Exercise directions: Collect all lines from the listing that include the string "projectAccountCreated".

Provided information:

_ _ _ _

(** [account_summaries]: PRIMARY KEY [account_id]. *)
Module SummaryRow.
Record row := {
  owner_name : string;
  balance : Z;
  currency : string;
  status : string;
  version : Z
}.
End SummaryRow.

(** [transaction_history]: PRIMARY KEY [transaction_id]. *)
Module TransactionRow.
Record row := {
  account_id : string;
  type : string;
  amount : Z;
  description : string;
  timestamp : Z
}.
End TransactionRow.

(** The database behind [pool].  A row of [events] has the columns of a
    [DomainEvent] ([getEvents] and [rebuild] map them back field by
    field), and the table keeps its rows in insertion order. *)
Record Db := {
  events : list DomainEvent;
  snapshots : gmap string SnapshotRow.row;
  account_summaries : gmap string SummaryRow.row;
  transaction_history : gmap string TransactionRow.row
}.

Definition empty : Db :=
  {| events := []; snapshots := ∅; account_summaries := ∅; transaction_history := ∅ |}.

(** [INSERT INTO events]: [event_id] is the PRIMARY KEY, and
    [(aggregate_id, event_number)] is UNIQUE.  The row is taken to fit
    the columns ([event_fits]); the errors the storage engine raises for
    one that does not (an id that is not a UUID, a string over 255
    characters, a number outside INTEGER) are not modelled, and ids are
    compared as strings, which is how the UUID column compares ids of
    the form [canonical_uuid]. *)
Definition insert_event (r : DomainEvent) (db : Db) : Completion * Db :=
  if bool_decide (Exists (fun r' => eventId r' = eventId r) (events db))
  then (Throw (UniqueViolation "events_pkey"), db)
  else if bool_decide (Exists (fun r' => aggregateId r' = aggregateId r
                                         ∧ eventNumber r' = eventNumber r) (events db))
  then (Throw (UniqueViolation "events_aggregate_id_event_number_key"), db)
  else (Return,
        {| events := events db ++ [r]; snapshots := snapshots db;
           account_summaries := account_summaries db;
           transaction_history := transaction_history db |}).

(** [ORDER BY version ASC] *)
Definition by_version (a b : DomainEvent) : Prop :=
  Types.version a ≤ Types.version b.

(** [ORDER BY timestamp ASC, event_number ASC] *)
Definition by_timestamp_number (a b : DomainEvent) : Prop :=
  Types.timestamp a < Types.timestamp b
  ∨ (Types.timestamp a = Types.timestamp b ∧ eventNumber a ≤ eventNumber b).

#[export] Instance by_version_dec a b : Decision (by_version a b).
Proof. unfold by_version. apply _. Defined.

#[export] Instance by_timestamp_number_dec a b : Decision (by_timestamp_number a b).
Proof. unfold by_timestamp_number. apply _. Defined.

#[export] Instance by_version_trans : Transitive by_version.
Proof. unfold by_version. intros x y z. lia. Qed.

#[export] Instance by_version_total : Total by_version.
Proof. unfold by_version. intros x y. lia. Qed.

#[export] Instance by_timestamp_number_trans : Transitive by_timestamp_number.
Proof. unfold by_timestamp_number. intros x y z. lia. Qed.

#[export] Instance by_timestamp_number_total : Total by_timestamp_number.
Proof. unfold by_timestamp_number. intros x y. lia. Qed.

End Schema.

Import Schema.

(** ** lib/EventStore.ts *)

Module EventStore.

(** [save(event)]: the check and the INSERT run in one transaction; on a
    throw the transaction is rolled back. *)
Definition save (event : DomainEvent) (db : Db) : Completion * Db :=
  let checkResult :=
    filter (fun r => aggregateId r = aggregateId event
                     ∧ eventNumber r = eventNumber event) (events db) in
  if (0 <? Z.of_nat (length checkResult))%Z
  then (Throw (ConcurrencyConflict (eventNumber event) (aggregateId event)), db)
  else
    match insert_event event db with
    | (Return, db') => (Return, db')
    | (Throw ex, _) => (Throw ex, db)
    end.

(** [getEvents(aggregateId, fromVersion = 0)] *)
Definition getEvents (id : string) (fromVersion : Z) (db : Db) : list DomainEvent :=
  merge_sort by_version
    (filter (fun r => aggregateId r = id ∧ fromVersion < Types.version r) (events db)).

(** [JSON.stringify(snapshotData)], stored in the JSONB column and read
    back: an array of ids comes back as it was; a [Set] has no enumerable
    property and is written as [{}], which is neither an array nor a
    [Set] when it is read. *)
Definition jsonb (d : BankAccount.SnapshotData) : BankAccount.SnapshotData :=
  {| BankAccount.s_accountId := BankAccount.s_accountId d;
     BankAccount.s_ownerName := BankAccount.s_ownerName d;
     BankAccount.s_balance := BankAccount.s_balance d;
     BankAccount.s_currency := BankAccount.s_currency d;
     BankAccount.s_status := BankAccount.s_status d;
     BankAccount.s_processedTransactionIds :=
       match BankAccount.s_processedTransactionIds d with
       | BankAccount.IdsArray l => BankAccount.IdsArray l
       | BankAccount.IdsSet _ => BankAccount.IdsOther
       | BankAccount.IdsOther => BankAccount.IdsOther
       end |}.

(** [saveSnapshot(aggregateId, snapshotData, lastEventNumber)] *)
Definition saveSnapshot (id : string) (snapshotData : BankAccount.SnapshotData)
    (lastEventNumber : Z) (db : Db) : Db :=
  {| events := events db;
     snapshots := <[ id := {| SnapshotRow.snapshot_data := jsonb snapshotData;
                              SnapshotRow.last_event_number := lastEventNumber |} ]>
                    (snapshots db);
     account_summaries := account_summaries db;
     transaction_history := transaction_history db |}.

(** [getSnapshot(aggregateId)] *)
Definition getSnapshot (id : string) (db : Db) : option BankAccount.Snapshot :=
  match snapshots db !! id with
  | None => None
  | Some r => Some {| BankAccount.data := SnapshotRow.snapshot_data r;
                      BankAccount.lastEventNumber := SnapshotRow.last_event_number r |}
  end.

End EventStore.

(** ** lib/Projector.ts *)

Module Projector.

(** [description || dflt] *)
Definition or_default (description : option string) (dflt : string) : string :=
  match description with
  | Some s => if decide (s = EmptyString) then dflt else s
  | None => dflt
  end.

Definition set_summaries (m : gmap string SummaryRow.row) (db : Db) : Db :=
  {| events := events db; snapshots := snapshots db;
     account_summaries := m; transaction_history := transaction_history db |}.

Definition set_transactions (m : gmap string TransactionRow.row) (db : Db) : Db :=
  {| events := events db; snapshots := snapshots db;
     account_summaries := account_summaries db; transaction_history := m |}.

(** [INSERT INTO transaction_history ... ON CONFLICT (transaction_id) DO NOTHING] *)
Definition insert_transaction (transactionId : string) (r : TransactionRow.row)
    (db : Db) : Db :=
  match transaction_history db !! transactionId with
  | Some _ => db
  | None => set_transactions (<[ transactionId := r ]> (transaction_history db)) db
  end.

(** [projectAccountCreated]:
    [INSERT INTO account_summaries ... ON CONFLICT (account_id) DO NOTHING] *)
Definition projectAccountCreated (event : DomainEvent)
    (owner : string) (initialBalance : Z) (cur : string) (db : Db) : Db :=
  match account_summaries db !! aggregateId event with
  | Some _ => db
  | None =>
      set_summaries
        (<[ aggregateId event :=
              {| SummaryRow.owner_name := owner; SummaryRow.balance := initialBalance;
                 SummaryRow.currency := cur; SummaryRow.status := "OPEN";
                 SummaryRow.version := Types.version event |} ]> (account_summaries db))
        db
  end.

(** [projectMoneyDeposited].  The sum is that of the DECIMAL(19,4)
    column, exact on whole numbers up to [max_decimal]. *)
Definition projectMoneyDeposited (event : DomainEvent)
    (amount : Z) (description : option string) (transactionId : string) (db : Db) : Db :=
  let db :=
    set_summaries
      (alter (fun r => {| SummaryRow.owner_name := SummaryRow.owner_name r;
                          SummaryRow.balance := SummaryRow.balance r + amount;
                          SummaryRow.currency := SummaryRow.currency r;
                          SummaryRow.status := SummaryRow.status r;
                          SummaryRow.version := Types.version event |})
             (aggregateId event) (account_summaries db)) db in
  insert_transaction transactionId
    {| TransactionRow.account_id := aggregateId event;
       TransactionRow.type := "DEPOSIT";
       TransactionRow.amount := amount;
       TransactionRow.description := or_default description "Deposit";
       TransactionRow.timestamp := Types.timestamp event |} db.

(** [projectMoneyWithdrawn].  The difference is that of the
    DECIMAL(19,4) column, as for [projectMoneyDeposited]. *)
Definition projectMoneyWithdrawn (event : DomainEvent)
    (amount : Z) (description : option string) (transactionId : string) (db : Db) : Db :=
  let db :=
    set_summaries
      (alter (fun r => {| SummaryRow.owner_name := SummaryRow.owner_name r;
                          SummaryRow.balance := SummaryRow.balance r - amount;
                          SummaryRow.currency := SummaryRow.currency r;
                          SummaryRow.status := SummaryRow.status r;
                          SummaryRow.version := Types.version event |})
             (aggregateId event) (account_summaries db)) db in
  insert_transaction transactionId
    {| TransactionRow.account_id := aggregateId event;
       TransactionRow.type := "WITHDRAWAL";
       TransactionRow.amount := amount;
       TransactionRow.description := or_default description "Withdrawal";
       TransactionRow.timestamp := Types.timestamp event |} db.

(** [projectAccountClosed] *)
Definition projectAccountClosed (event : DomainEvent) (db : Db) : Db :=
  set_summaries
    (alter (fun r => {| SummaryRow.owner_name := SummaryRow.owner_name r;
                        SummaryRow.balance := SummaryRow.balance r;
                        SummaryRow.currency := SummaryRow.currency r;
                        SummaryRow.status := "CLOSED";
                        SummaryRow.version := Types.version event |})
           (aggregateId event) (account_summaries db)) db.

_ _ _ _

Output for this exercise:
(** [projectAccountCreated]:
Definition projectAccountCreated (event : DomainEvent)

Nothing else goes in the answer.